Les minorités russes en Estonie : unité et diversification (V. Dautancourt)

Lors de la Grande guerre du Nord, Narva fut le théâtre d’une victoire de Charles XII sur Pierre le Grand, puis d’une victoire de Pierre le Grand sur Charles XII en 1704. « L’Estonie » passa ainsi de la couronne suédoise à la domination des Tsars, pour ne conquérir son indépendance qu’en 1918-1920, à l’issue d’une guerre victorieuse contre la jeune Union soviétique.
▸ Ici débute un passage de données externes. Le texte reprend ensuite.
(* ===== verification/Compare.v ===== *)
(** Compare: structural comparison, src/inline-more/byterun/compare.c: the loop of
    [compare_val] with its explicit stack, and the primitives; and what it computes,
    the lexicographic comparison of the trees that values denote, lazy values that
    have been forced being transparent, exceptions included. *)
From Stdlib Require Import ZArith Lia Bool Ascii String List.
From S2P Require Import Prelude Mlvalues ExternOutput InternInput Custom InterpState MarshalHeap Extern.
Import ListNotations.
Local Open Scope Z_scope.

(** ** Doubles

    A double is its 64 bits: sign, exponent and mantissa.  Comparison is that of
    IEEE 754: a NaN is not comparable, the two zeros are equal. *)

Definition is_nan (d : Z) : bool := Z.shiftl 2047 52 <? Z.land d (2 ^ 63 - 1).
Definition float_key (d : Z) : Z :=
  let m := Z.land d (2 ^ 63 - 1) in if Z.testbit d 63 then - m else m.
Definition flt (d1 d2 : Z) : bool := negb (is_nan d1) && negb (is_nan d2) && (float_key d1 <? float_key d2).
Definition feq (d1 d2 : Z) : bool := negb (is_nan d1) && negb (is_nan d2) && (float_key d1 =? float_key d2).

Definition COMPARE_STACK_INIT_SIZE : Z := 256.
Definition COMPARE_STACK_MAX_SIZE : Z := 1024 * 1024.
Definition LESS : Z := -1.
Definition EQUAL : Z := 0.
Definition GREATER : Z := 1.

(** [&Field(v, i)] is the pair of [v] and [i]. *)
Record compare_item := Item { it_v1 : value * Z; it_v2 : value * Z; count : Z }.

(** What one turn of the loop does with two values: return a result, take the
    next item, compare two other values, do so after pushing the other fields of
    a block, or raise [Invalid_argument] after freeing the stack. *)
Inductive verdict :=
  | Return (r : Z)
  | Next_item
  | Continue (v1 v2 : value)
  | Push (v1 v2 : value) (sz : Z)
  | Invalid (msg : string).

Section Compare.
Context {A : Arch} {F : FloatArch}.
Variable custom_at : Z -> option custom_operations.
(** The address of a pointer, as a signed word. *)
Variable addr : value -> Z.

Definition UNORDERED : Z := - 2 ^ (WORD - 1).

(** [Double_field(v, i)] *)
Definition Double_field (h : sheap) (v : value) (i : Z) : res Z :=
  let! bs := bytes_at h v (8 * i) 8 in Ok (be_val (if float_big_endian then bs else rev bs)).
Definition Double_val (h : sheap) (v : value) : res Z := Double_field h v 0.
Definition Forward_val (h : sheap) (v : value) : res value := fld h v 0.
Definition Oid_val (h : sheap) (v : value) : res Z :=
  let! w := fld h v 1 in let! x := raw w in Ok (Long_val x).
Definition custom_data (h : sheap) (v : value) : res (list value) :=
  match v with Ptr b 0 => of_option (option_map (fun blk => tl (swords blk)) (get_sblock h b)) | _ => Stuck end.
Definition Custom_ops_val (h : sheap) (v : value) : res custom_operations :=
  let! w := fld h v 0 in let! p := raw w in of_option (custom_at p).

(** The loop on the first [n] bytes of two strings, from byte [i]; [None] when
    they are the same. *)
Fixpoint string_loop (h : sheap) (v1 v2 : value) (i : Z) (n : nat) : res (option Z) :=
  match n with
  | O => Ok None
  | S n =>
      let! p1 := byte_at h v1 i in
      let! p2 := byte_at h v2 i in
      if negb (p1 =? p2) then Ok (Some (p1 - p2)) else string_loop h v1 v2 (i + 1) n
  end.

Definition compare_doubles (total : bool) (d1 d2 : Z) : option Z :=
  if flt d1 d2 then Some LESS
  else if flt d2 d1 then Some GREATER
  else if negb (feq d1 d2) then
    if negb total then Some UNORDERED
    else if feq d1 d1 then Some GREATER
    else if feq d2 d2 then Some LESS
    else None
  else None.

Fixpoint doubles_loop (total : bool) (h : sheap) (v1 v2 : value) (i : Z) (n : nat) : res (option Z) :=
  match n with
  | O => Ok None
  | S n =>
      let! d1 := Double_field h v1 i in
      let! d2 := Double_field h v2 i in
      match compare_doubles total d1 d2 with
      | Some r => Ok (Some r)
      | None => doubles_loop total h v1 v2 (i + 1) n
      end
  end.

Definition return_or_next (r : option Z) : verdict :=
  match r with Some r => Return r | None => Next_item end.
En 1939, la première République d’Estonie fut, comme la Lettonie et la Lituanie, capturée par l’URSS dans le cadre du pacte germano-soviétique, soviétisée en 1940 dans une violence extrême (liquidation de la quasi-totalité des élites politiques républicaines, déportations de masse), avant d’être « libérée » par les forces allemandes de Barbarossa en 1941. En 1944, Narva fut le théâtre d’une bataille acharnée de plusieurs mois (opposant notamment des unités estoniennes sous uniforme allemand et le corps des fusiliers estoniens de l’Armée rouge), et rasée en quasi-totalité lors d’un bombardement (soviétique) massif le 6 mars 1944. Après guerre, Narva et sa région minière et industrielle firent l’objet d’une politique de repeuplement russe. La ville reste aujourd’hui russophone à 90 %, dont 34 % avec un passeport russe et 13 % de « non citoyens ».

V. Dautancourt, « Les minorités russes en Estonie : unité et diversification », Hérodote, n° 128, 2008.